Having denied for years that he doped in the 2006 Tour, Floyd Landis now says he turned to banned substances during his career and accuses Lance Armstrong to do the same. In the following lines, AS detailing the most significant bits of an e-mail sent Landis Steve Johnson, president of the American Federation of Cycling, on 30 April:
Armstrong and Dr. Ferrari. Regarding the 2002 season, Landis claims that the Italian doctor Michele Ferrari was in charge of supplying EPO to Texas: "Ferrari told him not to take more EPO, because it knew the operation of the new test in place, but did not believe him and continued using it .
The Texan knows how to deal with controls. Landis Armstrong helped to understand the method by which to overcome the checks are positive: "We had long talks when we are in training in which he explained how they were blood transfusions necessary to circumvent the inconvenience of the new test to detect EPO" .
Positive disguise. A real bomb. Landis says Bruyneel ("Who taught me in doping") Armstrong plugged a positive thanks to the then president of the International Cycling Union (UCI), Rik Verbruggen: "I got caught with EPO in the Tour of Switzerland. He and traveled Bruyneel Offices of the UCI and reached an economic agreement with Verbruggen to hide the positive. " Here Landis's argument falters, as it speaks of the 2002 season, and Armstrong did not run this year's Vuelta Switzerland, but in 2001 (which also won).
Guardian of the blood. Referring to 2003, Landis will pick a very special revelation: "I flew to Girona, where I drew blood in the apartment where Armstrong lived. I required to stay there and monitor the temperature of blood every day. I had to confirm that the light not to leave and not spoil the refrigerator where we keep my bag of plasma, Lance and the Hincapie. Armstrong hit my first home I took EPO, Eprex brand. Already in the Tour, I watched Hincapie Lance, Rubiera, and I, we received blood transfusions. "

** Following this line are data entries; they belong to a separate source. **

(* ===== verification/StrMapTheorems.v ===== *)
(** * What is proved of [strmap.c]

    The comparator orders keys none of which is a prefix of another; on such
    keys a map is a finite map.  A key that extends a stored one is taken for
    it. *)

From stdpp Require Import sorting.
From S2P Require Import Prelude Bytes ListSpec ListPtr ListPtrSpec ListSim Arena ArenaTheorems.
From S2P Require Import Avl AvlTree AvlRot AvlZip AvlErase AvlInsert AvlIter AvlSim Misc StrMap.

Open Scope Z_scope.

(** ** Keys *)

(** [strncmp] on two texts. *)
Fixpoint text_cmp (xs ys : list Z) : Z :=
  match xs, ys with
  | x :: xs, y :: ys => if x =? y then if x =? 0 then 0 else text_cmp xs ys else x - y
  | _, _ => 0
  end.

(** [dfk__strmap_lookup_cmp] on two texts. *)
Definition key_cmp (xs ys : list Z) : Z :=
  let r := text_cmp xs ys in
  if negb (r =? 0) then r
  else if Z.of_nat (length ys) <? Z.of_nat (length xs) then 1 else 0.

(** [xs] is greater than [ys] at the first byte they differ in. *)
Fixpoint key_gt (xs ys : list Z) : Prop :=
  match xs, ys with
  | x :: xs, y :: ys => y < x \/ (x = y /\ key_gt xs ys)
  | _, _ => False
  end.

Lemma key_gt_trans xs : forall ys zs, key_gt xs ys -> key_gt ys zs -> key_gt xs zs.
Proof.
  induction xs as [|x xs IH]; intros [|y ys] [|z zs]; cbn; try done.
  intros [H1|[-> H1]] [H2|[-> H2]]; [left; lia..|]. right. eauto.
Qed.

Lemma key_gt_ext_r xs : forall ys zs, key_gt xs ys -> ys `prefix_of` zs -> key_gt xs zs.
Proof.
  intros ys zs Hg [s ->]. revert ys Hg. induction xs as [|x xs IH]; intros [|y ys]; cbn; try done.
  intros [H|[-> H]]; [by left|right; auto].
Qed.
Lemma key_gt_ext_l xs ys zs : key_gt xs ys -> xs `prefix_of` zs -> key_gt zs ys.
Proof.
  intros Hg [s ->]. revert ys Hg. induction xs as [|x xs IH]; intros [|y ys]; cbn; try done.
  intros [H|[-> H]]; [by left|right; auto].
Qed.

Lemma key_gt_prefix xs ys : key_gt xs ys -> ~ xs `prefix_of` ys /\ ~ ys `prefix_of` xs.
Proof.
  revert ys. induction xs as [|x xs IH]; intros [|y ys]; cbn; try done. intros Hg. split.
  - intros Hp. pose proof (prefix_cons_inv_1 _ _ _ _ Hp) as ->. apply prefix_cons_inv_2 in Hp.
    destruct Hg as [|[_ Hg]]; [lia|]. exact (proj1 (IH _ Hg) Hp).
  - intros Hp. pose proof (prefix_cons_inv_1 _ _ _ _ Hp) as ->. apply prefix_cons_inv_2 in Hp.
    destruct Hg as [|[_ Hg]]; [lia|]. exact (proj2 (IH _ Hg) Hp).
Qed.

Lemma key_gt_irrefl xs : ~ key_gt xs xs.
Proof. intros H%key_gt_prefix. by apply (proj1 H). Qed.

Definition no_nul (xs : list Z) : Prop := Forall (fun c => c <> 0) xs.

#[export] Instance no_nul_dec xs : Decision (no_nul xs).
Proof. unfold no_nul. apply _. Defined.

Lemma text_cmp_cases xs : forall ys, no_nul xs ->
  (key_gt xs ys /\ 0 < text_cmp xs ys) \/ (key_gt ys xs /\ text_cmp xs ys < 0) \/
  (xs `prefix_of` ys /\ text_cmp xs ys = 0) \/
  (ys `prefix_of` xs /\ (length ys < length xs)%nat /\ text_cmp xs ys = 0).
Proof.
  induction xs as [|x xs IH]; intros [|y ys] Hz; cbn [text_cmp key_gt].
  - right. right. by left.
  - right. right. left. split; [apply prefix_nil|done].
  - right. right. right. split_and!; [apply prefix_nil|cbn; lia|done].
  - apply Forall_cons in Hz as [Hx Hz]. destruct (Z.eqb_spec x y) as [->|Hne].
    + rewrite (proj2 (Z.eqb_neq _ _)) by done.
      destruct (IH ys Hz) as [[H1 H2]|[[H1 H2]|[[H1 H2]|(H1 & H2 & H3)]]].
      * left. auto.
      * right. left. auto.
      * right. right. left. split; [by apply prefix_cons|done].
      * right. right. right. split_and!; [by apply prefix_cons|cbn; lia|done].
    + destruct (Z.lt_ge_cases y x); [left|right; left]; split; lia.
Qed.

(** The order [key_cmp] gives: a proper extension is greater, but a prefix is
    equal. *)
Lemma key_cmp_cases xs ys : no_nul xs ->
  (key_gt xs ys /\ 0 < key_cmp xs ys) \/ (key_gt ys xs /\ key_cmp xs ys < 0) \/
  (xs `prefix_of` ys /\ key_cmp xs ys = 0) \/
  (ys `prefix_of` xs /\ (length ys < length xs)%nat /\ 0 < key_cmp xs ys).
Proof.
  intros Hz. unfold key_cmp.
  destruct (text_cmp_cases xs ys Hz) as [[H1 H2]|[[H1 H2]|[[H1 H2]|(H1 & H2 & H3)]]].
  - left. by rewrite (proj2 (Z.eqb_neq _ _)) by lia.
  - right. left. by rewrite (proj2 (Z.eqb_neq _ _)) by lia.
  - right. right. left. rewrite H2. cbn. apply prefix_length in H1 as Hl.
    by rewrite (proj2 (Z.ltb_ge _ _)) by lia.
  - right. right. right. rewrite H3. cbn. by rewrite (proj2 (Z.ltb_lt _ _)) by lia.
Qed.

Lemma strncmp_spec xs : forall ys m p q (Q : Z -> bmem -> Prop),
  bytes_at m p xs -> bytes_at m q ys -> Q (text_cmp xs ys) m ->
  wp (strncmp (Nat.min (length xs) (length ys)) p q) m Q.
Proof.
  induction xs as [|x xs IH]; intros [|y ys] m p q Q Hx Hy HQ; try done.
  apply bytes_cons in Hx as (Hp & Hxp & Hx). apply bytes_cons in Hy as (Hq & Hyq & Hy).
  cbn [length Nat.min strncmp]. apply wp_bind. eapply wp_load; [lia|done|].
  apply wp_bind. eapply wp_load; [lia|done|]. cbn [text_cmp] in HQ.
  destruct (x =? y); cbn; [|by apply wp_ret]. destruct (x =? 0); [by apply wp_ret|]. by apply (IH ys).
Qed.

(** ** Representation *)

Record entry := Entry { e_addr : Z; e_key : list Z; e_item : dfk_strmap_item_t }.

Definition e_gt (e f : entry) : Prop := key_gt (e_key e) (e_key f).

Section rep.
Context {Mem It : Type} `{!ListOps Mem It}.

(** The buffer [b] holds the key [k]: bytes that are not NUL, one at least. *)
Record key_ok (m : strmem Mem) (b : dfk_buf_t) (k : list Z) : Prop := KeyOk {
  ko_size : b_size b = Z.of_nat (length k);
  ko_bytes : bytes_at (sm_bytes m) (b_data b) k;
  ko_ne : k <> [];
  ko_nul : no_nul k
}.

Definition entry_ok (m : strmem Mem) (e : entry) : Prop :=
  items m !! e_addr e = Some (e_item e) /\ key_ok m (key (e_item e)) (e_key e).

(** The map at [mp] holds the entries [es], in descending order. *)
Record map_rep (m : strmem Mem) (mp : Z) (es : list entry) : Prop := MapRep {
  mr_tree : exists t, tree_rep (sm_avl m) mp t /\ avl t /\ elems t = e_addr <$> es;
  mr_entries : forall e, e ∈ es -> entry_ok m e;
  mr_sorted : StronglySorted e_gt es
}.

Lemma set_bytes_same (m : strmem Mem) : lset sbytes (sm_bytes m) m = m.
Proof. by destruct m as [? [] ?]. Qed.

Lemma set_avl_same (m : strmem Mem) : lset savl (sm_avl m) m = m.
Proof. by destruct m. Qed.

Lemma lookup_cmp_run m a i k kb k' : a <> 0 -> items m !! a = Some i ->
  key_ok m (key i) k -> key_ok m kb k' ->
  dfk__strmap_lookup_cmp a kb m = Ok (key_cmp k k', m).
Proof.
  intros Ha Hi [Hs Hb _ _] [Hs' Hb' _ _].
  assert (wp (dfk__strmap_lookup_cmp a kb) m (fun r m' => r = key_cmp k k' /\ m' = m)) as Hw.
  { unfold dfk__strmap_lookup_cmp. apply wp_bind, wp_assert; [by apply nonnull_true|].
    apply wp_bind. eapply wp_deref; [done|exact Hi|]. apply wp_bind, wp_zoom.
    rewrite Hs, Hs', <- Nat2Z.inj_min, Nat2Z.id. eapply strncmp_spec; [exact Hb|exact Hb'|].
    cbn [lget sbytes]. rewrite set_bytes_same. unfold key_cmp.
    destruct (negb (text_cmp k k' =? 0)); by apply wp_ret. }
  by apply wp_run in Hw as (? & ? & -> & -> & ->).
Qed.

Lemma cmp_run m a b i j k k' : a <> 0 -> b <> 0 -> items m !! a = Some i -> items m !! b = Some j ->
  key_ok m (key i) k -> key_ok m (key j) k' ->
  dfk__strmap_cmp a b m = Ok (key_cmp k k', m).
Proof.
  intros Ha Hb Hi Hj Hk Hk'. pose proof (lookup_cmp_run m a i k (key j) k' Ha Hi Hk Hk') as Hr.
  unfold dfk__strmap_cmp, mbind, M_bind, c_assert. rewrite !nonnull_true by done. cbn.
  unfold deref. rewrite decide_False by done. cbn. by rewrite Hj.
Qed.

(** ** Where a key belongs *)

Record map_cut (k : list Z) (es pre mid suf : list entry) : Prop := MapCut {
  mc_split : es = pre ++ mid ++ suf;
  mc_pre : forall e, e ∈ pre -> 0 < key_cmp (e_key e) k;
  mc_mid : forall e, e ∈ mid -> key_cmp (e_key e) k = 0;
  mc_suf : forall e, e ∈ suf -> key_cmp (e_key e) k < 0;
  mc_one : (length mid <= 1)%nat
}.

Lemma cmp_neg xs ys : no_nul xs -> key_gt ys xs -> key_cmp xs ys < 0.
Proof.
  intros Hz Hg. pose proof (key_gt_prefix _ _ Hg) as [Hp1 Hp2].
  destruct (key_cmp_cases xs ys Hz) as [[H1 _]|[[_ H]|[[H1 _]|(H1 & _)]]]; try done.
  by apply (key_gt_trans _ _ _ Hg), key_gt_irrefl in H1.
Qed.

Lemma sorted_map_cut k es : (forall e, e ∈ es -> no_nul (e_key e)) -> StronglySorted e_gt es ->
  exists pre mid suf, map_cut k es pre mid suf.
Proof.
  induction es as [|e es IH]; intros Hz Hs.
  - exists [], [], []. by split; try (cbn; lia); try intros e He%not_elem_of_nil.
  - apply StronglySorted_inv in Hs as [Hs He]. rewrite Forall_forall in He.
    assert (forall f, f ∈ es -> key_gt k (e_key e) \/ e_key e `prefix_of` k -> key_cmp (e_key f) k < 0) as Hneg.
    { intros f Hf Hk. apply cmp_neg; [apply Hz; set_solver|]. specialize (He f Hf). unfold e_gt in He.
      destruct Hk as [Hk|Hk]; [by eapply key_gt_trans|by eapply key_gt_ext_l]. }
    destruct (key_cmp_cases (e_key e) k) as [[_ H]|[[H1 H]|[[H1 H]|(_ & _ & H)]]]; [apply Hz; set_solver|..].
    2: { exists [], [], (e :: es). split; cbn; try lia; try done; try by intros ? ?%not_elem_of_nil.
         - intros f [->|Hf]%elem_of_cons; auto. }
    2: { exists [], [e], es. split; cbn; try lia; try done; try by intros ? ?%not_elem_of_nil.
         - by intros f ->%list_elem_of_singleton.
         - auto. }
    all: destruct (IH ltac:(set_solver) Hs) as (pre & mid & suf & [Heq Hp Hm Hsf Hone]);
      exists (e :: pre), mid, suf; split; cbn; try done;
      [by rewrite Heq|intros f [->|Hf]%elem_of_cons; auto].
Qed.
(* ===== verification/Select.v ===== *)
(** * [select.c]: the event loop on top of [select]

    The event loop is a fiber; its code is split where it gives up the
    processor.  The outcome of the [n]-th call of [select] is the
    environment's. *)

From S2P Require Import Prelude ListSpec Error Misc Fiber Sync.

(** The ready descriptors are those of each of the three sets. *)
Inductive select_result :=
| SelReady (readfds writefds exceptfds : list Z)
| SelIntr
| SelError (errno : Z).

Definition l_fds (loop : Z) : Z := loop + 8.

(** Capacity of a [fd_set]. *)
Definition FD_SETSIZE : Z := 1024.

Definition set_events (n : Z) (e : dfk_fdlist_element_t) := FdElem (e_fd e) n (yieldback e).

Section select.
Context {Mem It : Type} `{!ListOps Mem It}.
Context (frame : Z -> Z).
(** [select n maxfd readfds writefds exceptfds] *)
Context (select : nat -> Z -> list Z -> list Z -> list Z -> select_result).

Definition dfk__eventloop_init (loop dfk : Z) : M (kmem Mem) Z :=
  c_assert (nonnull loop);;
  c_assert (nonnull dfk);;
  store loops_of loop (LoopObj dfk);;
  zoom klists (list_init (l_fds loop));;
  mret 0.

Definition dfk__eventloop_free (loop : Z) : M (kmem Mem) Z :=
  c_assert (nonnull loop);;
  mret 0.

(** [FD_SET]: a descriptor that does not fit is undefined behaviour. *)
Definition fd_set (fd : Z) (set : list Z) : M (kmem Mem) (list Z) :=
  if (0 <=? fd) && (fd <? FD_SETSIZE) then mret (fd :: set) else fail Undefined.

Definition fd_isset (fd : Z) (set : list Z) : bool := bool_decide (fd ∈ set).

(** The first loop over [loop->fds]: the state is the iterator, the three sets
    and [maxfd]. *)
Definition collect_body (end_ : It) (st : It * list Z * list Z * list Z * Z) :
    M (kmem Mem) ((It * list Z * list Z * list Z * Z) + (list Z * list Z * list Z * Z)) :=
  let '(it, r, w, x, maxfd) := st in
  stop ← zoom klists (list_it_equal it end_);
  if stop : bool then mret (inr (r, w, x, maxfd)) else
  e ← deref fds_of (it_value it);
  r ← (if negb (Z.land (e_events e) DFK_IO_IN =? 0) then fd_set (e_fd e) r else mret r);
  w ← (if negb (Z.land (e_events e) DFK_IO_OUT =? 0) then fd_set (e_fd e) w else mret w);
  x ← fd_set (e_fd e) x;
  it' ← zoom klists (list_it_next it);
  mret (inl (it', r, w, x, Z.max maxfd (e_fd e))).

(** What [e->events] becomes. *)
Definition ready_events (r w x : bool) : Z :=
  Z.lor (if r then DFK_IO_IN else 0) (Z.lor (if w then DFK_IO_OUT else 0) (if x then DFK_IO_ERR else 0)).

(** The second loop: the state is the iterator and [any_ready]. *)
Definition deliver_body (loop : Z) (readfds writefds exceptfds : list Z) (end_ : It)
    (st : It * bool) : M (kmem Mem) ((It * bool) + bool) :=
  let '(it, any_ready) := st in
  stop ← zoom klists (list_it_equal it end_);
  if stop : bool then mret (inr any_ready) else
  e ← deref fds_of (it_value it);
  let r := fd_isset (e_fd e) readfds in
  let w := fd_isset (e_fd e) writefds in
  let x := fd_isset (e_fd e) exceptfds in
  if r || w || x then
    update fds_of (it_value it) (set_events (ready_events r w x));;
    it' ← zoom klists (list_it_next it);
    zoom klists (list_erase (l_fds loop) it);;
    y ← deref fibers_of (yieldback e);
    sched ← scheduler_of (f_dfk y);
    dfk__ioresume sched (yieldback e);;
    mret (inl (it', true))
  else
    it' ← zoom klists (list_it_next it);
    mret (inl (it', any_ready)).

(** The loop [while (1)] up to its first [DFK_SUSPEND]; [dfk] is that of the
    loop's fiber [this].  The assertions before the loop are part of it: what
    they are about never changes.  The new context is saved before the
    transfer. *)
Definition dfk__eventloop_start (loop dfk this : Z) : M (kmem Mem) unit :=
  c_assert (nonnull loop);;
  l ← deref loops_of loop;
  c_assert (l_dfk l =? dfk);;
  store ctx_of this (LoopSelect loop);;
  empty ← zoom klists (list_empty (l_fds loop));
  when empty (sched ← scheduler_of dfk; dfk__suspend sched).

(** The rest of the body of the loop; leaving the loop ends the fiber. *)
Definition dfk__eventloop_select (fuel : nat) (loop dfk this : Z) : M (kmem Mem) unit :=
  it ← zoom klists (list_begin (l_fds loop));
  end_ ← zoom klists (list_end (l_fds loop));
  sets ← Prelude.loop fuel (collect_body end_) (it, [], [], [], 0);
  let '(readfds, writefds, exceptfds, maxfd) := sets in
  n ← gets k_selects;
  modify count_select;;
  match select n (maxfd + 1) readfds writefds exceptfds with
  | SelIntr => store ctx_of this (LoopStart loop)
  | SelError errno =>
      update dfks_of dfk (set_sys_errno errno);;
      store ctx_of this Return
  | SelReady readfds writefds exceptfds =>
      store ctx_of this (LoopStart loop);;
      if Z.of_nat (length readfds + length writefds + length exceptfds) =? 0 then
        sched ← scheduler_of dfk; dfk__suspend sched
      else
        it ← zoom klists (list_begin (l_fds loop));
        end_ ← zoom klists (list_end (l_fds loop));
        any_ready ← Prelude.loop fuel
          (deliver_body loop readfds writefds exceptfds end_) (it, false);
        when any_ready (sched ← scheduler_of dfk; dfk__suspend sched)
  end.

(** [dfk__io] up to the transfer; the element of the list lies in the frame of
    the caller, and its hook is zero as [dfk_list_hook_init] leaves it. *)
Definition dfk__io (loop socket events : Z) : M (kmem Mem) unit :=
  c_assert (nonnull loop);;
  c_assert (negb (socket =? 0));;
  l ← deref loops_of loop;
  c_assert (nonnull (l_dfk l));;
  sched ← scheduler_of (l_dfk l);
  this ← dfk__this_fiber sched;
  let e := frame this in
  zoom klists (hook_init e);;
  store fds_of e (FdElem socket events this);;
  zoom klists (list_append (l_fds loop) e);;
  dfk__iosuspend sched.

(** [return e.events]: the lifetime of [e] ends. *)
Definition dfk__io_done (e : Z) : M (kmem Mem) Z :=
  el ← deref fds_of e;
  zoom klists (hook_dispose e);;
  dispose fds_of e;;
  mret (e_events el).

End select.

On the bus. In 2004, the U.S. Postal badly planned program of doping: "We had two transfusions in a flat and on a road in Belgium. The blood was Duffy, the assistant Johan, who was totally paranoid."
Reactions. Finally, Landis as "a joke" the effort to catch cheaters. Pat McQuaid, UCI president rejected his words: "The indictments are not usable without evidence." The World Anti-Doping Agency (WADA) says he is "concerned about the complaint and interested in talking with USADA (the U.S. Agency) and other authorities to open an investigation." For his part, Lance Armstrong abandoned the Tour of California last fall and by Landis answered: "I was surprised and confused. I'm clean. It is their word against ours."